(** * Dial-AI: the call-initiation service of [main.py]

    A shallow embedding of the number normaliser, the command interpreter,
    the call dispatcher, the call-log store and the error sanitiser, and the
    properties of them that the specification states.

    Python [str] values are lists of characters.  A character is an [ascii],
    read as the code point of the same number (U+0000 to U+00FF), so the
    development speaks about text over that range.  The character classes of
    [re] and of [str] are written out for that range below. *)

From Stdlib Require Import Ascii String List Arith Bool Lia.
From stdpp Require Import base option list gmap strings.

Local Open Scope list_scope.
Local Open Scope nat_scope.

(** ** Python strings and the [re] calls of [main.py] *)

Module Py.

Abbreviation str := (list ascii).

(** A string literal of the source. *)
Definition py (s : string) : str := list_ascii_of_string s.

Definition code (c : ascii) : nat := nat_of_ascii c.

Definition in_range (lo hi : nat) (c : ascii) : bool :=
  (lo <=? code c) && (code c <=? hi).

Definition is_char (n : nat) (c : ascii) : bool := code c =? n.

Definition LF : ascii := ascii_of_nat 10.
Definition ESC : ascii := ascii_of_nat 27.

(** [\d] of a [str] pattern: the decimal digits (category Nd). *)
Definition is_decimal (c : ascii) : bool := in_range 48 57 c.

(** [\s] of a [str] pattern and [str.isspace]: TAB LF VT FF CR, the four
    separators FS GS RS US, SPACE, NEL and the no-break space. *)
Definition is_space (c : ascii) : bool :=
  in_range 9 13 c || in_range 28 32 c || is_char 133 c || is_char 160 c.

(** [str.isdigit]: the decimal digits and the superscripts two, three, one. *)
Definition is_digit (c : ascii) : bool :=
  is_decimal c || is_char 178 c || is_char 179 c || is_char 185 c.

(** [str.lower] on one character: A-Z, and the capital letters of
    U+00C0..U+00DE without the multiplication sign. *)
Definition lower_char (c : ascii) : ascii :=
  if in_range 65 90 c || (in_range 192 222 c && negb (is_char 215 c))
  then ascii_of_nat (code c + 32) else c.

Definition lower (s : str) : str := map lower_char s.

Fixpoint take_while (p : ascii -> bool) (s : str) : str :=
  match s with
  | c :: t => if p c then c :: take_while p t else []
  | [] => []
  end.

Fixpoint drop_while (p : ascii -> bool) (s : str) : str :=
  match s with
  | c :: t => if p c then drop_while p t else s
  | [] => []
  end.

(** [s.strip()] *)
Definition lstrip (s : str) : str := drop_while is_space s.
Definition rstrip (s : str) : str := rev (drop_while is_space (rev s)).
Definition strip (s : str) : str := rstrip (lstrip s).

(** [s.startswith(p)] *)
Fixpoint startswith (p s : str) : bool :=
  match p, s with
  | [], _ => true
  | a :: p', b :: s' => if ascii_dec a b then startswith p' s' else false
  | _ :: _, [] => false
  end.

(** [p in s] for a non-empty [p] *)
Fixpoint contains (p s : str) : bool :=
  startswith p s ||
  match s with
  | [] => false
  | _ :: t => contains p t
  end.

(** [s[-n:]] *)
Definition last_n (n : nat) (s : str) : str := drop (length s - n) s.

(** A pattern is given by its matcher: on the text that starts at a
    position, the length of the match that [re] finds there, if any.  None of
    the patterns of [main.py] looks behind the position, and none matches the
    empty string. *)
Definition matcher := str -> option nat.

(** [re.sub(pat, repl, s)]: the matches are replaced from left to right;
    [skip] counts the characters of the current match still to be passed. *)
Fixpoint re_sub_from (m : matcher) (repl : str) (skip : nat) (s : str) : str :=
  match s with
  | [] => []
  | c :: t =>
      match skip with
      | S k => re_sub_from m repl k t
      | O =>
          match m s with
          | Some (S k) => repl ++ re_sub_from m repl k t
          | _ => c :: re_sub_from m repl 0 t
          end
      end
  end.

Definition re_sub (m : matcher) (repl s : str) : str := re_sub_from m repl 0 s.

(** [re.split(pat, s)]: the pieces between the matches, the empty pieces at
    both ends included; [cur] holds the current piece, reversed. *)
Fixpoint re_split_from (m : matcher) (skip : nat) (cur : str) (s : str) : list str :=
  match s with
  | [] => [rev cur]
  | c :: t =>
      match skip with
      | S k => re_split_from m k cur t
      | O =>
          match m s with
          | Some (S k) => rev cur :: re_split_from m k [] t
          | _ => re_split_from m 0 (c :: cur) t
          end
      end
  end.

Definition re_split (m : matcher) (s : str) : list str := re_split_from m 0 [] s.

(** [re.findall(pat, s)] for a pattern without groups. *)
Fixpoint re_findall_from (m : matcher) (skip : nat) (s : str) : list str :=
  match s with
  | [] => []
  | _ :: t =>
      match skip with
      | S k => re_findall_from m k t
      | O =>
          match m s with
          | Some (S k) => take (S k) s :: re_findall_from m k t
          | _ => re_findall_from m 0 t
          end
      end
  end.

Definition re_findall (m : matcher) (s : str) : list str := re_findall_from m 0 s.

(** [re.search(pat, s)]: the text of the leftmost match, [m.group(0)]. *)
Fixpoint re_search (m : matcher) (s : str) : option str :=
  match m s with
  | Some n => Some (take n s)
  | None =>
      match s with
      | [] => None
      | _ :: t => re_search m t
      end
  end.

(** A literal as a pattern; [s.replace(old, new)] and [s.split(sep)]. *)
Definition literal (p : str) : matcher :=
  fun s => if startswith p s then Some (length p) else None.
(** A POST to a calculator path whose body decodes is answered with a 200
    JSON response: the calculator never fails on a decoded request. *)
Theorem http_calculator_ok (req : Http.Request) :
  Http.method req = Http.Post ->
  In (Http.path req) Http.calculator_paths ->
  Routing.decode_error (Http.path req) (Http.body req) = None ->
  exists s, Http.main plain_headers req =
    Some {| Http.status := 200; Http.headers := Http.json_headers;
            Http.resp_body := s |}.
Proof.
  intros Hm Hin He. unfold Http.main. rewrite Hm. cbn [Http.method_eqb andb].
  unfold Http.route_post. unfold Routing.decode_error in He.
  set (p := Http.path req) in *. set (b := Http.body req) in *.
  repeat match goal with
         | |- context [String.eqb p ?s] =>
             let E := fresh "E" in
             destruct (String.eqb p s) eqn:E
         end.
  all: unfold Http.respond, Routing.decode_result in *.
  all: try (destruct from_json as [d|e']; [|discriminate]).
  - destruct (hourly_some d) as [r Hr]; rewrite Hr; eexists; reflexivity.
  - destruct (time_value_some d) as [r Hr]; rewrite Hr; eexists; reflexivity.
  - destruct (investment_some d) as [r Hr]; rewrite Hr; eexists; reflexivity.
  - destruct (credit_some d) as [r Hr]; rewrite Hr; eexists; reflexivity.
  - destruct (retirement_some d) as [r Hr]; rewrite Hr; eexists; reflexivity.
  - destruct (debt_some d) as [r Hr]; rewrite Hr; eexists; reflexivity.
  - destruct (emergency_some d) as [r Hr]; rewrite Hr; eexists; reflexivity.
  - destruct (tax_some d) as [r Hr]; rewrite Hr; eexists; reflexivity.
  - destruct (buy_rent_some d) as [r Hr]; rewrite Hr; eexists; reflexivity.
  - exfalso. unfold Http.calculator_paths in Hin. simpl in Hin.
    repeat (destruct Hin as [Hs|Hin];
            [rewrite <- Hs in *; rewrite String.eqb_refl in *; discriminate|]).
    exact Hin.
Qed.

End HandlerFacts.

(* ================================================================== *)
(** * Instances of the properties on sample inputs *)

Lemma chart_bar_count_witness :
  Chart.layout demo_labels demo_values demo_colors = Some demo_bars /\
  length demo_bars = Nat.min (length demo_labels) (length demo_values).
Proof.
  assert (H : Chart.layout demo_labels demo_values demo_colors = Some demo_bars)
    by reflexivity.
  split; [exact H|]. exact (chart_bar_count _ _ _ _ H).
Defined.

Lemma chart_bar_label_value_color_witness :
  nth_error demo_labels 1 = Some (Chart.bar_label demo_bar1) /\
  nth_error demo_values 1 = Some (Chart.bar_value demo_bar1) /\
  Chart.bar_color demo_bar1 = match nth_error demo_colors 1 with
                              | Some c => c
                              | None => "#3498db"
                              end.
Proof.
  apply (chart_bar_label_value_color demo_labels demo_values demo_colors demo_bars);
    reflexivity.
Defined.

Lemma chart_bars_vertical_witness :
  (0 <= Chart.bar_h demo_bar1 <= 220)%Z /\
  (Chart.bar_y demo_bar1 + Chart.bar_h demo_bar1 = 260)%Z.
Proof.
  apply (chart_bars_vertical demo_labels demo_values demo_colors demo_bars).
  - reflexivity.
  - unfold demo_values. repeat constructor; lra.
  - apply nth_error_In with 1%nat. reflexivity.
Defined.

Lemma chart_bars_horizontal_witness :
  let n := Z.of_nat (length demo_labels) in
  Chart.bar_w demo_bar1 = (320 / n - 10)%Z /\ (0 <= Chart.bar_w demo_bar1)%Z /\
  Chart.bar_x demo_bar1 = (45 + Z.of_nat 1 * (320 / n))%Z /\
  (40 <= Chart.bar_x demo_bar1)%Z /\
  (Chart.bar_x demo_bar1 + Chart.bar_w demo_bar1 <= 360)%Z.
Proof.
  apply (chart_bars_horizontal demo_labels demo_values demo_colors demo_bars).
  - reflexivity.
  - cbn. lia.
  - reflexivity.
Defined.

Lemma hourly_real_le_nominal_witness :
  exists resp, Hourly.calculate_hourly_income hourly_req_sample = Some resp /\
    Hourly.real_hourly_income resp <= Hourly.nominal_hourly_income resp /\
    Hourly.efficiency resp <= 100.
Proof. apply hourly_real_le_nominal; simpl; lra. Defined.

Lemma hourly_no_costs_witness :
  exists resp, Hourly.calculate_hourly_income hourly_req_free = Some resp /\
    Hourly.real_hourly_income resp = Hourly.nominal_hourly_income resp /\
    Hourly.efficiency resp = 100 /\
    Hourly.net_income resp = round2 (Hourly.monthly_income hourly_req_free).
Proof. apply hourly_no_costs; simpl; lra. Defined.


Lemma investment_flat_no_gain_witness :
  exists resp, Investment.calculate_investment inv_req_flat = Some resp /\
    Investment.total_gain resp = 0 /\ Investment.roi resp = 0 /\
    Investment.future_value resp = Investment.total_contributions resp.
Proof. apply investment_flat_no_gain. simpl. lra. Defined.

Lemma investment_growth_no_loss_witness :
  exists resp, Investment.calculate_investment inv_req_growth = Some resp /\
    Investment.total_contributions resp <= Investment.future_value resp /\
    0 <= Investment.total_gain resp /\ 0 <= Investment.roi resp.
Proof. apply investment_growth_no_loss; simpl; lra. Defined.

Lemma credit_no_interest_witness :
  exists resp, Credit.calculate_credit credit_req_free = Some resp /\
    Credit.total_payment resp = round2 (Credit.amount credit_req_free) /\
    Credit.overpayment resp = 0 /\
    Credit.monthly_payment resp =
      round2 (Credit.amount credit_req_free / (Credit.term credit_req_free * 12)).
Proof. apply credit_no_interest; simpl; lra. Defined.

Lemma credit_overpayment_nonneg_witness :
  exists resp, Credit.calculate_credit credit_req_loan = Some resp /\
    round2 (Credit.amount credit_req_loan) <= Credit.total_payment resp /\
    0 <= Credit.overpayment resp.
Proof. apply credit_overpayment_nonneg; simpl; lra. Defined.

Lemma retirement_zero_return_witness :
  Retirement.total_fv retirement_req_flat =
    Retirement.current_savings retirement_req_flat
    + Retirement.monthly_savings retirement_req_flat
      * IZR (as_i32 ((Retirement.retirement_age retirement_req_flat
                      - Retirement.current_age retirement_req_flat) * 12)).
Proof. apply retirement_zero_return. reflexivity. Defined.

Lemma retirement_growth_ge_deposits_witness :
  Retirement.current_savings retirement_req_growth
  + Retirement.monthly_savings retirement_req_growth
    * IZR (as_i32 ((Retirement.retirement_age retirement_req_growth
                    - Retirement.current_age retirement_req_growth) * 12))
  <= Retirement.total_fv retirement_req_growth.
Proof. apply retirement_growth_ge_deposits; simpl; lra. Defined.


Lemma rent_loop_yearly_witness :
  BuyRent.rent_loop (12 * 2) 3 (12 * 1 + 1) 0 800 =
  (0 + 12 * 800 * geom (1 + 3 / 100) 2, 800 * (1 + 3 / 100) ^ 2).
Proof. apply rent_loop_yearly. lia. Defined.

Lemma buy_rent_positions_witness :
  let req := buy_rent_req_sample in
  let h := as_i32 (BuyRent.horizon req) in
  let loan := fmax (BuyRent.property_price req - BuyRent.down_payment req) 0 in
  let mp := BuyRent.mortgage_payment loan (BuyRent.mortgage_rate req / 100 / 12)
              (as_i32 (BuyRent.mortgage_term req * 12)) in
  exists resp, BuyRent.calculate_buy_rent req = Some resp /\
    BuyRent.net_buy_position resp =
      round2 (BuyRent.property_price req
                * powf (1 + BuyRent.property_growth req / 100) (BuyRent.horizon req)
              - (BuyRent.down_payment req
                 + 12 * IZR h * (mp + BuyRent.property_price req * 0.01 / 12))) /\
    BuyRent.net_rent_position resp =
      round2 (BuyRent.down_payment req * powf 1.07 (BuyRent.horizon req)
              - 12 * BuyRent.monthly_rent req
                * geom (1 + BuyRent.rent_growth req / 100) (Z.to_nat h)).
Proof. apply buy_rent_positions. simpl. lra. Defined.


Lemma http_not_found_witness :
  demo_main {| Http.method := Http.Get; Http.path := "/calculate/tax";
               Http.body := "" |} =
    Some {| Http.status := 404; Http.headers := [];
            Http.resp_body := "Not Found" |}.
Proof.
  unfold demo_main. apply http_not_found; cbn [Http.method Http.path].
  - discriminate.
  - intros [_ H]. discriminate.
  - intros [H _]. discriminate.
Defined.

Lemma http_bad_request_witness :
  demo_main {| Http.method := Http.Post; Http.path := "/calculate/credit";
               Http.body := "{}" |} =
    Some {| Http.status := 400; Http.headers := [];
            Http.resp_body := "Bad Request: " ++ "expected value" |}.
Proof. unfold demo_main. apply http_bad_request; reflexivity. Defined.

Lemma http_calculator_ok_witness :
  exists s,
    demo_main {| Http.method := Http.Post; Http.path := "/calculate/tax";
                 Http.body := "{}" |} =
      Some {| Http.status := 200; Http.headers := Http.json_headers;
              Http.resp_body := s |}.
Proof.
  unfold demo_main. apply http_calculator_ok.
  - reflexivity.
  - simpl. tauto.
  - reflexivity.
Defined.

######

TASK DETAILS: Only the lines containing the string "without" are needed; pull them out of the records.

SOLUTION:
    U+00C0..U+00DE without the multiplication sign. *)
(** [re.findall(pat, s)] for a pattern without groups. *)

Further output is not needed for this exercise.